(Stored data)
------------------------------------------------------------------------

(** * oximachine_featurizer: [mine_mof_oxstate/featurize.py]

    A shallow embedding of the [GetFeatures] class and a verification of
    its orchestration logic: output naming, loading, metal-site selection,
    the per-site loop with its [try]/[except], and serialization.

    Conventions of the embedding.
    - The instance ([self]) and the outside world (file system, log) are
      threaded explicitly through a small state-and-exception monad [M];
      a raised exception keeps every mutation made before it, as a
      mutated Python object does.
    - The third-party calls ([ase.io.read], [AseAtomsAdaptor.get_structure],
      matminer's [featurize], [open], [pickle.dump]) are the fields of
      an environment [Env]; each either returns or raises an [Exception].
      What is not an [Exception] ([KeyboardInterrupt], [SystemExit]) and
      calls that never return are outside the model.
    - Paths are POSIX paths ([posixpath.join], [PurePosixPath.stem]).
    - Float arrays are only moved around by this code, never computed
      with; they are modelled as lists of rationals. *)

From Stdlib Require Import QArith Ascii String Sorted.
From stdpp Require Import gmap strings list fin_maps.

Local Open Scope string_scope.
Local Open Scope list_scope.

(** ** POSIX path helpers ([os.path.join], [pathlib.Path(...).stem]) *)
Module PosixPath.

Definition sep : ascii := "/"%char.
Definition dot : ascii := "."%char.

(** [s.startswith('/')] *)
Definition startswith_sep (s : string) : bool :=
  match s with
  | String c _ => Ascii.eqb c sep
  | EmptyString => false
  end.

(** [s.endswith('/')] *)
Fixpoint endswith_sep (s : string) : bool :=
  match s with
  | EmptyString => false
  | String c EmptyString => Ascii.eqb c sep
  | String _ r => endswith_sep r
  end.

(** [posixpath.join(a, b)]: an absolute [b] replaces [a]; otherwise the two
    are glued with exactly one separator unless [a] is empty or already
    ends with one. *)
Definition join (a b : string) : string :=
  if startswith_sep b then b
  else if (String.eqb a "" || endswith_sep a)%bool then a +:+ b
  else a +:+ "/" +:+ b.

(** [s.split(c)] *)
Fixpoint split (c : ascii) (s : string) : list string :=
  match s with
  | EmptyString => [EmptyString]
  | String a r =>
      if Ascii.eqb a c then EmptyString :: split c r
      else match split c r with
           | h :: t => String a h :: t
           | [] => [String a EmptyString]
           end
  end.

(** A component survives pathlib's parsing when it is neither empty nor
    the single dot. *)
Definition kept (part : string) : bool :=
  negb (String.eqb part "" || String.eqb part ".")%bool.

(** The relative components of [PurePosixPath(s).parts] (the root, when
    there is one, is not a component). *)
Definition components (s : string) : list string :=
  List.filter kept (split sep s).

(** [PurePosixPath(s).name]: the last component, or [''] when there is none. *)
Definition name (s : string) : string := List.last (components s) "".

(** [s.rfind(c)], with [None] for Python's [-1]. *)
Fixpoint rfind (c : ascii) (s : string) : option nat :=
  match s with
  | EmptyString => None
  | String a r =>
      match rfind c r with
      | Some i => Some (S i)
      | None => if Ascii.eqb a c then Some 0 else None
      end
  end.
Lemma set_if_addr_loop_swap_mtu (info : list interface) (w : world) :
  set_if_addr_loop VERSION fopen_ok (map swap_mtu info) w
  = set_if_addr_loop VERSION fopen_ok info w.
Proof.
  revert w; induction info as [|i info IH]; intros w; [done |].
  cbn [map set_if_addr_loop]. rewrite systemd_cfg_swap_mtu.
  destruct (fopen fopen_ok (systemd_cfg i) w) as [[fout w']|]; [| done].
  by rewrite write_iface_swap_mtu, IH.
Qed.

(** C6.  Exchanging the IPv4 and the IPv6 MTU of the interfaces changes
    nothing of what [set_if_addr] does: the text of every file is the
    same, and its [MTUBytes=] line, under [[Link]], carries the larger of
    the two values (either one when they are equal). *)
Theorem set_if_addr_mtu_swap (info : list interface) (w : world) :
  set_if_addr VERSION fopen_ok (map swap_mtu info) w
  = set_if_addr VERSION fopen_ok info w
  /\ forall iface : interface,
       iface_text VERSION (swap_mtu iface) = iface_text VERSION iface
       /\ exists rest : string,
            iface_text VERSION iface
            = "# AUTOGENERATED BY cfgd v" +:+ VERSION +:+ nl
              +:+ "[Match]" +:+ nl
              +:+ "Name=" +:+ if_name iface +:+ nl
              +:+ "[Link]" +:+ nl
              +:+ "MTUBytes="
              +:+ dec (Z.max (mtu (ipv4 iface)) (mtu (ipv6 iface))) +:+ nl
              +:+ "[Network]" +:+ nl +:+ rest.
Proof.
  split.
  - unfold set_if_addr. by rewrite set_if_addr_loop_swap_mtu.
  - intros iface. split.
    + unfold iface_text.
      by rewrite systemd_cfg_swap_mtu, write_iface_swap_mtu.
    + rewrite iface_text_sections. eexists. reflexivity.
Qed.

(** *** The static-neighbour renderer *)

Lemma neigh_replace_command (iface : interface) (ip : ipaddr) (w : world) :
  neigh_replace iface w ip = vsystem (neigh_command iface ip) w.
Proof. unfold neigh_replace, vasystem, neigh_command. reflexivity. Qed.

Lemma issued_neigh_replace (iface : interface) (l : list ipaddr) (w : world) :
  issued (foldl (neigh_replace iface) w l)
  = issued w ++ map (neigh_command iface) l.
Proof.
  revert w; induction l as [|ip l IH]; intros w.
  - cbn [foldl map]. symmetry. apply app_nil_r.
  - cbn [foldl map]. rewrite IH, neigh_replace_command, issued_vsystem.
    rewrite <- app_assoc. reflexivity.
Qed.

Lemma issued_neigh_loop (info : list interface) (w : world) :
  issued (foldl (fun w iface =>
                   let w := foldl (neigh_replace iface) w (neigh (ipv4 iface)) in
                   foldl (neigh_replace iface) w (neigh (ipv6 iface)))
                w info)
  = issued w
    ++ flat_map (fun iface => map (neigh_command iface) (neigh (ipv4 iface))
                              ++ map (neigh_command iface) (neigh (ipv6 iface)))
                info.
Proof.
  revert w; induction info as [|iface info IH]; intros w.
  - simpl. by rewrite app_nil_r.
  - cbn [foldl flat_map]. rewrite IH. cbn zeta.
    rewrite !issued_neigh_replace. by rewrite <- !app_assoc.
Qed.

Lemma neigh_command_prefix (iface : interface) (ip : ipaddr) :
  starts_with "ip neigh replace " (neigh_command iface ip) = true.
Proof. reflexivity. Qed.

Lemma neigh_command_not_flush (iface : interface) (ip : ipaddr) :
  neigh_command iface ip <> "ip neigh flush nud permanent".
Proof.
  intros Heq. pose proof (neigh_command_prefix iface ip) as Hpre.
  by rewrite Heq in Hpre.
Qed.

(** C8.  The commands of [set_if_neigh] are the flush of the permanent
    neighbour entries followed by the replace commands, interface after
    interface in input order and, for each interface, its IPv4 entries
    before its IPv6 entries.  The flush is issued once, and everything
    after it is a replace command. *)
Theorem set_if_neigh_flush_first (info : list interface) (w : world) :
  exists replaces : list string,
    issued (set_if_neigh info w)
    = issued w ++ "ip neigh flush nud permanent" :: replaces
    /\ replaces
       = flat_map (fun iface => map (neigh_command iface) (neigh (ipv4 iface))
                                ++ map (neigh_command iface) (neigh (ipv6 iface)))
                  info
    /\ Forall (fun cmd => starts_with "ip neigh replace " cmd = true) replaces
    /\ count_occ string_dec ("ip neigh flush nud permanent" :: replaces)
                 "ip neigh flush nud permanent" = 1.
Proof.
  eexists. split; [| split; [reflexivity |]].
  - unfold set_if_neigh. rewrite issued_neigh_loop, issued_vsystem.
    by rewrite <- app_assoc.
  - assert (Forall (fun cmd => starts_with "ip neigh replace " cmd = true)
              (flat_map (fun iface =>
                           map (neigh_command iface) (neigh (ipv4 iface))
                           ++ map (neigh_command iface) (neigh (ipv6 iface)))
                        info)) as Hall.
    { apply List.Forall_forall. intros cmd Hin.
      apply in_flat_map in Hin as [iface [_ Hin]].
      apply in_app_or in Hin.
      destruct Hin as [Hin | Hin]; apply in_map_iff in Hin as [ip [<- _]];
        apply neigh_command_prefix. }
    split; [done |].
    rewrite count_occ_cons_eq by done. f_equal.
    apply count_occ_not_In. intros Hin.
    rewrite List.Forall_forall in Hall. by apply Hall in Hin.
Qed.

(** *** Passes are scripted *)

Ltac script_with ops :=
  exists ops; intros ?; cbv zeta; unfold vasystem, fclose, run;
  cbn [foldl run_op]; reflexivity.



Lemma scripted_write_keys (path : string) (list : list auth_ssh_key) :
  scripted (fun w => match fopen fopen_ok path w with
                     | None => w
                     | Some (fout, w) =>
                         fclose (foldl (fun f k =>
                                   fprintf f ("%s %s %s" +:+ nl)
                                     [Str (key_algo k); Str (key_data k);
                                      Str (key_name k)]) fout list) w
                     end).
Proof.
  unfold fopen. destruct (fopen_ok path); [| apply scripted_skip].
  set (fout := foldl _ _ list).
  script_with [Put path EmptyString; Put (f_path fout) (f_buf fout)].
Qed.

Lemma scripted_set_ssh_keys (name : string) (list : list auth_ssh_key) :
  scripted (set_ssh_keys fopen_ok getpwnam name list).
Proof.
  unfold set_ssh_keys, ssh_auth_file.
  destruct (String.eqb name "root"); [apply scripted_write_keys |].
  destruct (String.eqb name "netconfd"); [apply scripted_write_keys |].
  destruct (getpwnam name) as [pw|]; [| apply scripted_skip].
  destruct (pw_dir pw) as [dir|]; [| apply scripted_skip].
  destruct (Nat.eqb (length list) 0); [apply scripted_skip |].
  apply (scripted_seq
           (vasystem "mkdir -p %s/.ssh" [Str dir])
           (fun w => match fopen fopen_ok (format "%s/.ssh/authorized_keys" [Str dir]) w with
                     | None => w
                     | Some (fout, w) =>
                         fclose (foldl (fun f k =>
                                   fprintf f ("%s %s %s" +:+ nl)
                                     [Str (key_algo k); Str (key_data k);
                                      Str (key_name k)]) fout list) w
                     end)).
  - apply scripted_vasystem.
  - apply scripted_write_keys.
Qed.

------------------------------------------------------------------------

◆ PROBLEM DETAILS ◆
Take the records above and return, word for word, only the lines that fall from the line with "cmd = true) replaces" to the line with "split; [done |].", both of them included.

◆ RESPONSE TO THIS EXERCISE ◆
    /\ Forall (fun cmd => starts_with "ip neigh replace " cmd = true) replaces
    /\ count_occ string_dec ("ip neigh flush nud permanent" :: replaces)
                 "ip neigh flush nud permanent" = 1.
Proof.
  eexists. split; [| split; [reflexivity |]].
  - unfold set_if_neigh. rewrite issued_neigh_loop, issued_vsystem.
    by rewrite <- app_assoc.
  - assert (Forall (fun cmd => starts_with "ip neigh replace " cmd = true)
              (flat_map (fun iface =>
                           map (neigh_command iface) (neigh (ipv4 iface))
                           ++ map (neigh_command iface) (neigh (ipv6 iface)))
                        info)) as Hall.
    { apply List.Forall_forall. intros cmd Hin.
      apply in_flat_map in Hin as [iface [_ Hin]].
      apply in_app_or in Hin.
      destruct Hin as [Hin | Hin]; apply in_map_iff in Hin as [ip [<- _]];
        apply neigh_command_prefix. }
    split; [done |].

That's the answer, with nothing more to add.